Comment expliquer ces différences ?

Pour de nombreuses organisations, la majorité des impacts environnementaux associés à leurs activités sont issus du scope 3. La fiabilité de la mesure du scope 3 déclarée par les organisations est essentielle pour modéliser des FEM. Or, comme évoqué précédemment de précédentes études ont démontré que le scope 3 reste chroniquement sous-évalué par les organisations (Patchell, 2018).
Cette inexactitude peut s’expliquer par 3 principales erreurs commises (Klaaßen et Stoll, 2021) :

  1. Incohérence dans les rapports : les données carbone publiées via divers canaux (i.e. CDP, DPEF,…) peuvent différer pour un même périmètre. Les valeurs déclarées aux organismes tels que le CDP sont généralement de meilleure qualité par rapport aux rapports d’activité (Klaaßen et Stoll, 2021).
  2. Périmètres incomplets : le calcul des sous-postes du scope 3 est souvent partiel en raison des limites minimales fixées par le GHG Protocol.
  3. Exclusion d’activité : certains sous-postes pertinents du scope 3 ne sont pas déclarés alors qu’ils devraient l’être au regard du secteur d’activité (par exemple : 3-6 déplacements professionnels, 3-2 biens immobilisés).
Analyse empreinte carbone - 3 erreurs scope 3 - Wavestone Aguaro Toovalu

Figure 3 : les 3 erreurs réalisées lors du reporting des données du scope 3 (issu de l’étude de Klaaßen et Stoll, 2021).

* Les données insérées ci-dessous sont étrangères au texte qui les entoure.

(* ===== verification/PropertiesParser.v ===== *)
(** * Properties of the marker parser

    What [crates/uv-pep508/src/marker/parse.rs] promises: every text is parsed without a panic, to its end
    or to an error within it, the tree that is built has the value of the syntax that was read, and every text of the
    grammar of markers is accepted with the value that it denotes. *)

From stdpp Require Import base countable list option numbers decidable strings gmap.
From Stdlib Require Import ZArith Lia.
From S2P Require Import Prelude Text Ranges VersionTypes VersionSmall Version VersionOrder VersionParser.
From S2P Require Import VersionSpecifier SpecifierParser Cursor Examples MarkerTypes.
From S2P Require Import Interner MarkerAlgebra MarkerRestrict MarkerTree MarkerEval.
From S2P Require Import InternerFacts ExclusionFacts ExpressionFacts TreeFacts MarkerApi.
From S2P Require Import MarkerParser MarkerParserFacts MarkerSyntax MarkerMeaning MarkerGrammar.

Local Open Scope Z_scope.
Local Open Scope uv_scope.

#[local] Existing Instances version_ranges string_ranges version_ranges_laws string_ranges_laws.
#[local] Existing Instances ascii_alphabetic ascii_alphabetic_laws.

(** ** An example *)




(** ** The theorems *)

(** C7: In every well-formed interner, as the calls leave it, any text of characters is parsed without a
    panic, neither in reading the text nor in building the trees: the interner stays well formed, and
    the parser either has read the whole text and returns a marker of the interner, or reports an
    error that starts within the text. The first part is of the parser that keeps its cursor, the
    second of the function that is called. *)
Theorem marker_parser_total `{!Alphabetic} {RV : RangeOps Version} {RS : RangeOps (list Z)}
    {LV : RangeLaws version_cmp_slow} {LS : RangeLaws string_cmp} (st : Interner) (markers : list Z) :
  interner_ok st -> Forall is_char markers ->
  yields (parse_markers_cursor marker_algebra (mkParserState (cursor_new markers) [])) st (fun x table =>
    match x.1 with
    | Ok tree => cursor_chars (parser_cursor x.2) = [] /\ node_valid table (default NODE_TRUE tree)
    | Err e => (error_start e <= str_len markers)%nat
    end) /\
  yields (parse_markers markers) st (fun x table =>
    match x.1 with
    | Ok tree => node_valid table tree
    | Err e => (error_start e <= str_len markers)%nat
    end).
Proof.
  intros Hst Hm. destruct (parse_syntax_total markers Hm) as (r & s & log & E & Hlog & Hr). split.
  - eapply runs_yields; [done|intros; by eapply parse_markers_cursor_runs|].
    intros [x s'] table _ _ [Es Hx]. cbn [fst snd] in *. subst s'. destruct x, r; try done.
    + split; [exact Hr|apply Hx].
    + by subst.
  - eapply runs_yields; [done|intros; by eapply parse_markers_runs|].
    intros [x reports] table _ _ [_ Hx]. cbn [fst snd] in *. destruct x, r; try done; [apply Hx|by subst].
Qed.

Lemma marker_parser_total_witness :
  exists x st', parse_markers (bytes "os_name == 'posix' and extra < ") (interner_new, tt) = Some (x, (st', tt)) /\
    interner_ok st' /\ exists e, x.1 = Err e /\ (error_start e <= 31)%nat.
Proof.
  destruct (marker_parser_total interner_new (bytes "os_name == 'posix' and extra < ") interner_new_ok)
    as [_ (x & st' & E & Hok & _ & Hx)];
    [by repeat (apply Forall_cons_2; [by vm_compute|]); apply Forall_nil_2|].
  exists x, st'. split; [exact E|]. split; [exact Hok|]. destruct (x.1) as [tree|e] eqn:Ex.
  - pose proof (returns_with_eq _ _ (fun x _ => match x.1 with Ok _ => false | Err _ => true end) _ _ E) as Ht.
    cbv beta in Ht. rewrite Ex in Ht. by discriminate Ht; vm_compute.
  - exists e. split; [reflexivity|exact Hx].
Defined.

(** C6: Any text of characters is read by the parser that builds trees in the shared interner as by the
    same parser with a syntax in the place of trees: they give the same error or the same warnings, and
    the tree has the value of the syntax, with the ignored expressions left out. The value is that of
    the tree in every environment of released versions, of Python with a minor number, that the known
    exclusions allow, in which the release of the platform is a version if the tree asks for it as one,
    and unless the tree asks for an invalid name of an extra or group. The value of an expression of the
    syntax is what it says of the environment, except that a comparison of [python_version] by [!=] with
    a star below the minor version, or with a list in which some version has a patch number, is false. *)
Theorem marker_parser_refines `{!Alphabetic} {RV : RangeOps Version} {RS : RangeOps (list Z)}
    {LV : RangeLaws version_cmp_slow} {LS : RangeLaws string_cmp}
    (st : Interner) (markers : list Z) :
  interner_ok st -> Forall is_char markers ->
  exists r s log, parse_syntax markers = Some (r, s, log) /\ Forall expression_ok log /\
    yields (parse_markers markers) st (fun x table =>
      x.2 = parser_reports s /\
      match x.1, r with
      | Ok tree, Ok o => tree_denotes (fun sigma => text_value sigma o) tree table
      | Err e1, Err e2 => e1 = e2
      | _, _ => False
      end).
Proof.
  intros Hst Hm. destruct (parse_syntax_total markers Hm) as (r & s & log & E & Hlog & _).
  exists r, s, log. split_and!; [done..|]. eapply runs_yields; [done|intros; by eapply parse_markers_runs|].
  intros [x reports] table Hok _ [-> Hx]. split; [done|]. cbn [fst] in *. destruct x, r; try done. by eapply means_denotes.
Qed.

Lemma marker_parser_refines_witness :
  exists x st', parse_markers (bytes "os.name == 'posix' or extra == 'dev'") (interner_new, tt) = Some (x, (st', tt)) /\
    x.2 = [DeprecatedMarkerName] /\ exists tree, x.1 = Ok tree /\ evaluate_in (nodes st') linux_env (EnvExtras []) tree = Some true.
Proof.
  destruct (marker_parser_refines interner_new (bytes "os.name == 'posix' or extra == 'dev'") interner_new_ok)
    as (r & s & log & E & _ & x & st' & Er & Hok & _ & Hx);
    [by repeat (apply Forall_cons_2; [by vm_compute|]); apply Forall_nil_2|].
  vm_compute in E. injection E as <- <- _.
  - exists x, st'. split; [exact Er|]. destruct x as [[tree|e] reports]; [|exact (False_ind _ (proj2 Hx))].
    destruct Hx as [Hreports [Hv Ht]]. split; [exact Hreports|]. exists tree. split; [reflexivity|].
    rewrite (Ht linux_env (EnvExtras [])); [by vm_compute|apply linux_environment|].
    apply all_vars_forallb; [apply Hok|exact Hv|].
    apply (returns_with_eq _ _ (fun _ st' => forallb (fun node => evaluable linux_env (node_var node)) (nodes st')) _ _ Er).
    by vm_compute.
Defined.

Comment l’IA permet de fiabiliser les FEM moyens proposés ?

Sur la base de ces constats, l’approche suivie dans cette étude vise à réduire ces 3 erreurs (cf. incohérence dans les rapports, périmètres incomplets, exclusion d’activité).

Premièrement, les données environnementales utilisées dans cette étude proviennent de recherches académiques et scientifiques. Ces données sont ainsi issues des recherches de Pothin et al. (« Beyond Reported Emissions: Uncovering Hidden Corporate Carbon Footprints », 2025) et de Klaaßen et Stoll (« Harmonizing corporate carbon footprints», 2021) qui ont examiné l’empreinte carbone d’organisations de divers secteurs d’activité.

Selon ces chercheurs, les données d’empreinte carbone publiées dans des bases de données propriétaires telles que le CDP sont souvent plus fiables et comparables que les reportings issus des rapports RSE. Cela s’explique par l’existence d’un cadre méthodologique commun (par ex. GHG Protocol) et par la possibilité pour des tiers de relever d’éventuelles incohérences. »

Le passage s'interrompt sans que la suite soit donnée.